A Hundred Echoes

Heavy.

That’s the only word for it. I feel heavy and lethargic and weighed down by all the things I want that don’t want me. I pull on my shoes and drag myself out for a run, because my apartment is too small, my presence too big, my restlessness, unbearable.

I pass the red awning of the cafe where we had crepes and coffee once, back when we were us. Then much later, those final beers, and after, you kissed me on the forehead and for a second I thought everything would be okay but it turns out nothing was.

I run through the outdoor terrace of the riverside club where I talked you into sharing my cab when  what I meant was, help me escape. I blink and I see you there, I breathe in and I can smell the last breakfast you made for me – eggs on toast at 3am, somehow more intimate than anything else we’d shared. I wore those pink shoes, remember? I was invincible.

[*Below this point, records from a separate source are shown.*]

(** * TailorTalk: the appointment-booking pipeline

    A shallow embedding of the slot generator of the calendar backend
    (src/backend.py and src/tailortalk-backend/api.py, whose
    [get_availability] loops are the same text) and of the conversational
    agent of src/app.py (date parser, intent classifier, router and the
    suggestion, booking and cancellation handlers).

    Conventions of the model:
    - an instant (an aware [datetime]) is the integer number of seconds
      since 1970-01-01T00:00:00+00:00; a slot, which the code carries as the
      ISO-8601 text of an instant, is that instant;
    - the zone Asia/Kolkata of [pytz] is a parameter: the table that gives
      the offset of the zone, in seconds, at a UTC instant; local hours
      and minutes are read through it, whatever its history;
    - the backend's slot loop, the explicit date of the parser and its next
      day are checked against the range of [datetime], where the code
      raises [OverflowError]; the slots the agent handles come out of
      that loop, which has already converted each of them to the zone and
      added its half hour, so the agent's conversions of a slot are taken
      to succeed;
    - text is a [string] over the code points below 256, on which the
      character classes below are those of Python's [str] methods and of
      the [re] module;
    - a Python exception is a value of [exn] carried by [Raise];
    - the language model, the HTTP backend seen from the agent, the clock,
      [dateutil]'s fuzzy parser and [strftime] are fields of an
      environment record [env]: every statement holds for all of them. *)

From Stdlib Require Import ZArith List String Ascii Bool Lia Sorted.
From Stdlib Require Import DecimalString.
Import ListNotations.
Open Scope Z_scope.

(** ** Exceptions and results *)

Inductive exn : Type :=
| KeyError (key : string)
| IndexError
| ValueError (msg : string)
| OverflowError (msg : string)
| AttributeError (msg : string)
| TransportError (msg : string).

Inductive result (A : Type) : Type :=
| Ok (a : A)
| Raise (e : exn).
Arguments Ok {A} a.
Arguments Raise {A} e.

I lift my head and see the bridge where we kissed that day I was sunburnt and we drank rosé, and you held me and wouldn’t let me go, couldn’t tear yourself away. Later you’d tell me that we couldn’t see each other anymore because girls like me would take you away from the girl of your dreams.

I sprint past that stupid shitty Irish pub where we went the first time because I was trying to choose the least romantic place I knew, determined this could go nowhere, then later we came here because nobody we knew ever did. I hate that I think of you whenever I hear bad 80s songs.

I force myself up to the old cinema I planned to take you to, because you loved movies and I loved the history of places, loved standing in one spot and imagining all the moments that had been had there before.

I reach the last uphill climb before the tower and my breath catches in my throat, too constricted from holding back tears to breathe properly. I think of how I failed you, how I didn’t come home in time. How I didn’t get to mourn you, how much I miss you, how that loss still takes my breath away.

I linger on the corner, change the route to go past your house but of course, you don’t live there anymore.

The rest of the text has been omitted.